### What the task asks
Retyping the records exactly is the whole task.

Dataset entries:
********

(** * SpellBound: the puzzle assignment state machine

    A shallow embedding of the game logic of [spellbound-kids/App.tsx]
    (the React component [App]) and of the puzzle validation of
    [spellbound-kids/services/geminiService.ts], with the properties of
    its specification stated and settled against it.

    Modelling conventions.
    - A JS [number] used as a slot index is an integer ([Z]); the JSON
      schema of the puzzle service declares the indices INTEGER.
    - A JS [string] is a [string] of 8-bit characters; [word[i]] is the
      one-character string at index [i], or [undefined].
    - [undefined] and [null] are [None].  A value is truthy when it is a
      non-empty string.
    - [Record<number, string>] is a [gmap Z string].
    - The React state of the component ([gameState], [difficulty],
      [feedback], [selectedChoiceId]) is one record, [App]; every event
      handler is a function from the state at the time of the event to
      the state after it.  [setGameState (prev => ..)] is [setGameState]
      applied to a function, as in the source. *)

From Stdlib Require Import Ascii String.
From stdpp Require Import gmap strings list fin_maps pretty sorting.

(** ** types.ts *)

Inductive Difficulty := EASY | HARD.

Record PuzzleData := mkPuzzleData {
  word : string;
  missingIndices : list Z;
  hint : string
}.

(** [char] is declared [string]; [startNewRound] stores [word[i]] in it,
    which is [undefined] when [i] is not an index of the word. *)
Module Choice.
Record t := mk {
  id : string;
  char : option string
}.
End Choice.

Module Status.
Inductive t := idle | loading | playing | success | error.
End Status.

Module Feedback.
Inductive t := none | correct | incorrect.
End Feedback.

Record GameState := mkGameState {
  status : Status.t;
  puzzle : option PuzzleData;
  imageUrl : option string;
  choices : list Choice.t;
  userAnswers : gmap Z string;
  errorMessage : option string
}.

(** The four [useState] cells of the component. *)
Record App := mkApp {
  gameState : GameState;
  difficulty : Difficulty;
  feedback : Feedback.t;
  selectedChoiceId : option string
}.

Global Instance Status_eq_dec : EqDecision Status.t.
Proof. solve_decision. Defined.
Global Instance Feedback_eq_dec : EqDecision Feedback.t.
Proof. solve_decision. Defined.
Global Instance Choice_eq_dec : EqDecision Choice.t.
Proof. solve_decision. Defined.
Global Instance PuzzleData_eq_dec : EqDecision PuzzleData.
Proof. solve_decision. Defined.

(** ** The state setters *)

Definition setGameState (f : GameState → GameState) (a : App) : App :=
  mkApp (f (gameState a)) (difficulty a) (feedback a) (selectedChoiceId a).

Definition setFeedback (fb : Feedback.t) (a : App) : App :=
  mkApp (gameState a) (difficulty a) fb (selectedChoiceId a).

Definition setSelectedChoiceId (sel : option string) (a : App) : App :=
  mkApp (gameState a) (difficulty a) (feedback a) sel.

(** The object spreads [{ ...prev, field: v }]. *)
Definition with_status (s : Status.t) (g : GameState) : GameState :=
  mkGameState s (puzzle g) (imageUrl g) (choices g) (userAnswers g)
    (errorMessage g).

Definition with_imageUrl (u : option string) (g : GameState) : GameState :=
  mkGameState (status g) (puzzle g) u (choices g) (userAnswers g)
    (errorMessage g).

Definition with_userAnswers (m : gmap Z string) (g : GameState) : GameState :=
  mkGameState (status g) (puzzle g) (imageUrl g) (choices g) m
    (errorMessage g).

(** The initial value of [useState<GameState>] and of the other cells. *)
Definition initialGameState : GameState :=
  mkGameState Status.idle None None [] ∅ None.

Definition initialApp : App :=
  mkApp initialGameState EASY Feedback.none None.

(** ** JS values *)

(** Truthiness of a [string | undefined | null]. *)
Definition truthy (v : option string) : bool :=
  match v with
  | Some s => negb (bool_decide (s = ""))
  | None => false
  end.

(** [w[i]]: the one-character string at index [i], [undefined] out of
    range. *)
Definition charAt (w : string) (i : Z) : option string :=
  if decide (0 ≤ i)%Z then
    match String.get (Z.to_nat i) w with
    | Some c => Some (String c "")
    | None => None
    end
  else None.

(** ** Interaction logic *)

(** [Object.keys(o)].  JS lists integer keys in ascending order; the
    loop of [placeLetter] gives the same object for every order (lemma
    [vacate_lookup]), so the enumeration of the map is taken. *)
Definition Object_keys (o : gmap Z string) : list Z := (map_to_list o).*1.

(** The [forEach] loop of [placeLetter] over the keys [ks]:
    [if (newAnswers[Number(key)] === choiceId) delete newAnswers[Number(key)]]. *)
Definition vacate (choiceId : string) (ks : list Z) (newAnswers : gmap Z string)
  : gmap Z string :=
  foldl (λ acc key,
           if decide (acc !! key = Some choiceId) then delete key acc else acc)
        newAnswers ks.

Definition placeLetter (slotIndex : Z) (choiceId : string) (a : App) : App :=
  let newAnswers := userAnswers (gameState a) in
  let newAnswers := vacate choiceId (Object_keys newAnswers) newAnswers in
  let newAnswers := <[slotIndex := choiceId]> newAnswers in
  setSelectedChoiceId None
    (setFeedback Feedback.none
       (setGameState (with_userAnswers newAnswers) a)).

Definition removeLetter (slotIndex : Z) (a : App) : App :=
  let newAnswers := delete slotIndex (userAnswers (gameState a)) in
  setFeedback Feedback.none (setGameState (with_userAnswers newAnswers) a).

(** [handleDrop]: [data] is [e.dataTransfer.getData("text/plain")]. *)
Definition handleDrop (slotIndex : Z) (data : string) (a : App) : App :=
  if truthy (Some data) then placeLetter slotIndex data a else a.

(** [Object.values(gameState.userAnswers).includes(choiceId)]. *)
Definition isUsed (choiceId : string) (g : GameState) : bool :=
  bool_decide (choiceId ∈ (map_to_list (userAnswers g)).*2).

Definition handleChoiceClick (choiceId : string) (a : App) : App :=
  if isUsed choiceId (gameState a) then a
  else if decide (selectedChoiceId a = Some choiceId)
       then setSelectedChoiceId None a
       else setSelectedChoiceId (Some choiceId) a.

Definition handleSlotClick (slotIndex : Z) (a : App) : App :=
  if truthy (selectedChoiceId a) then
    (* in this branch [selectedChoiceId] is a string *)
    placeLetter slotIndex (default "" (selectedChoiceId a)) a
  else if truthy (userAnswers (gameState a) !! slotIndex) then
    removeLetter slotIndex a
  else a.

(** ** checkAnswer *)

(** [missingIndices.every(idx => gameState.userAnswers[idx])]. *)
Definition allFilled (p : PuzzleData) (g : GameState) : bool :=
  forallb (λ idx, truthy (userAnswers g !! idx)) (missingIndices p).

(** [gameState.choices.find(c => c.id === choiceId)]; [choiceId] is
    [gameState.userAnswers[index]], possibly [undefined]. *)
Definition findChoice (cs : list Choice.t) (choiceId : option string)
  : option Choice.t :=
  List.find (λ c, bool_decide (Some (Choice.id c) = choiceId)) cs.

(** [choice?.char]. *)
Definition charOf (choice : option Choice.t) : option string :=
  match choice with
  | Some c => Choice.char c
  | None => None
  end.

Definition isCorrect (p : PuzzleData) (g : GameState) : bool :=
  forallb (λ index,
             let choiceId := userAnswers g !! index in
             let choice := findChoice (choices g) choiceId in
             bool_decide (charOf choice = charAt (word p) index))
          (missingIndices p).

********

### Expected output
(** * SpellBound: the puzzle assignment state machine

    A shallow embedding of the game logic of [spellbound-kids/App.tsx]
    (the React component [App]) and of the puzzle validation of
    [spellbound-kids/services/geminiService.ts], with the properties of
    its specification stated and settled against it.

    Modelling conventions.
    - A JS [number] used as a slot index is an integer ([Z]); the JSON
      schema of the puzzle service declares the indices INTEGER.
    - A JS [string] is a [string] of 8-bit characters; [word[i]] is the
      one-character string at index [i], or [undefined].
    - [undefined] and [null] are [None].  A value is truthy when it is a
      non-empty string.
    - [Record<number, string>] is a [gmap Z string].
    - The React state of the component ([gameState], [difficulty],
      [feedback], [selectedChoiceId]) is one record, [App]; every event
      handler is a function from the state at the time of the event to
      the state after it.  [setGameState (prev => ..)] is [setGameState]
      applied to a function, as in the source. *)

From Stdlib Require Import Ascii String.
From stdpp Require Import gmap strings list fin_maps pretty sorting.

(** ** types.ts *)

Inductive Difficulty := EASY | HARD.

Record PuzzleData := mkPuzzleData {
  word : string;
  missingIndices : list Z;
  hint : string
}.

(** [char] is declared [string]; [startNewRound] stores [word[i]] in it,
    which is [undefined] when [i] is not an index of the word. *)
Module Choice.
Record t := mk {
  id : string;
  char : option string
}.
End Choice.

Module Status.
Inductive t := idle | loading | playing | success | error.
End Status.

Module Feedback.
Inductive t := none | correct | incorrect.
End Feedback.

Record GameState := mkGameState {
  status : Status.t;
  puzzle : option PuzzleData;
  imageUrl : option string;
  choices : list Choice.t;
  userAnswers : gmap Z string;
  errorMessage : option string
}.

(** The four [useState] cells of the component. *)
Record App := mkApp {
  gameState : GameState;
  difficulty : Difficulty;
  feedback : Feedback.t;
  selectedChoiceId : option string
}.

Global Instance Status_eq_dec : EqDecision Status.t.
Proof. solve_decision. Defined.
Global Instance Feedback_eq_dec : EqDecision Feedback.t.
Proof. solve_decision. Defined.
Global Instance Choice_eq_dec : EqDecision Choice.t.
Proof. solve_decision. Defined.
Global Instance PuzzleData_eq_dec : EqDecision PuzzleData.
Proof. solve_decision. Defined.

(** ** The state setters *)

Definition setGameState (f : GameState → GameState) (a : App) : App :=
  mkApp (f (gameState a)) (difficulty a) (feedback a) (selectedChoiceId a).

Definition setFeedback (fb : Feedback.t) (a : App) : App :=
  mkApp (gameState a) (difficulty a) fb (selectedChoiceId a).

Definition setSelectedChoiceId (sel : option string) (a : App) : App :=
  mkApp (gameState a) (difficulty a) (feedback a) sel.

(** The object spreads [{ ...prev, field: v }]. *)
Definition with_status (s : Status.t) (g : GameState) : GameState :=
  mkGameState s (puzzle g) (imageUrl g) (choices g) (userAnswers g)
    (errorMessage g).

Definition with_imageUrl (u : option string) (g : GameState) : GameState :=
  mkGameState (status g) (puzzle g) u (choices g) (userAnswers g)
    (errorMessage g).

Definition with_userAnswers (m : gmap Z string) (g : GameState) : GameState :=
  mkGameState (status g) (puzzle g) (imageUrl g) (choices g) m
    (errorMessage g).

(** The initial value of [useState<GameState>] and of the other cells. *)
Definition initialGameState : GameState :=
  mkGameState Status.idle None None [] ∅ None.

Definition initialApp : App :=
  mkApp initialGameState EASY Feedback.none None.

(** ** JS values *)

(** Truthiness of a [string | undefined | null]. *)
Definition truthy (v : option string) : bool :=
  match v with
  | Some s => negb (bool_decide (s = ""))
  | None => false
  end.

(** [w[i]]: the one-character string at index [i], [undefined] out of
    range. *)
Definition charAt (w : string) (i : Z) : option string :=
  if decide (0 ≤ i)%Z then
    match String.get (Z.to_nat i) w with
    | Some c => Some (String c "")
    | None => None
    end
  else None.

(** ** Interaction logic *)

(** [Object.keys(o)].  JS lists integer keys in ascending order; the
    loop of [placeLetter] gives the same object for every order (lemma
    [vacate_lookup]), so the enumeration of the map is taken. *)
Definition Object_keys (o : gmap Z string) : list Z := (map_to_list o).*1.

(** The [forEach] loop of [placeLetter] over the keys [ks]:
    [if (newAnswers[Number(key)] === choiceId) delete newAnswers[Number(key)]]. *)
Definition vacate (choiceId : string) (ks : list Z) (newAnswers : gmap Z string)
  : gmap Z string :=
  foldl (λ acc key,
           if decide (acc !! key = Some choiceId) then delete key acc else acc)
        newAnswers ks.

Definition placeLetter (slotIndex : Z) (choiceId : string) (a : App) : App :=
  let newAnswers := userAnswers (gameState a) in
  let newAnswers := vacate choiceId (Object_keys newAnswers) newAnswers in
  let newAnswers := <[slotIndex := choiceId]> newAnswers in
  setSelectedChoiceId None
    (setFeedback Feedback.none
       (setGameState (with_userAnswers newAnswers) a)).

Definition removeLetter (slotIndex : Z) (a : App) : App :=
  let newAnswers := delete slotIndex (userAnswers (gameState a)) in
  setFeedback Feedback.none (setGameState (with_userAnswers newAnswers) a).

(** [handleDrop]: [data] is [e.dataTransfer.getData("text/plain")]. *)
Definition handleDrop (slotIndex : Z) (data : string) (a : App) : App :=
  if truthy (Some data) then placeLetter slotIndex data a else a.

(** [Object.values(gameState.userAnswers).includes(choiceId)]. *)
Definition isUsed (choiceId : string) (g : GameState) : bool :=
  bool_decide (choiceId ∈ (map_to_list (userAnswers g)).*2).

Definition handleChoiceClick (choiceId : string) (a : App) : App :=
  if isUsed choiceId (gameState a) then a
  else if decide (selectedChoiceId a = Some choiceId)
       then setSelectedChoiceId None a
       else setSelectedChoiceId (Some choiceId) a.

Definition handleSlotClick (slotIndex : Z) (a : App) : App :=
  if truthy (selectedChoiceId a) then
    (* in this branch [selectedChoiceId] is a string *)
    placeLetter slotIndex (default "" (selectedChoiceId a)) a
  else if truthy (userAnswers (gameState a) !! slotIndex) then
    removeLetter slotIndex a
  else a.

(** ** checkAnswer *)

(** [missingIndices.every(idx => gameState.userAnswers[idx])]. *)
Definition allFilled (p : PuzzleData) (g : GameState) : bool :=
  forallb (λ idx, truthy (userAnswers g !! idx)) (missingIndices p).

(** [gameState.choices.find(c => c.id === choiceId)]; [choiceId] is
    [gameState.userAnswers[index]], possibly [undefined]. *)
Definition findChoice (cs : list Choice.t) (choiceId : option string)
  : option Choice.t :=
  List.find (λ c, bool_decide (Some (Choice.id c) = choiceId)) cs.

(** [choice?.char]. *)
Definition charOf (choice : option Choice.t) : option string :=
  match choice with
  | Some c => Choice.char c
  | None => None
  end.

Definition isCorrect (p : PuzzleData) (g : GameState) : bool :=
  forallb (λ index,
             let choiceId := userAnswers g !! index in
             let choice := findChoice (choices g) choiceId in
             bool_decide (charOf choice = charAt (word p) index))
          (missingIndices p).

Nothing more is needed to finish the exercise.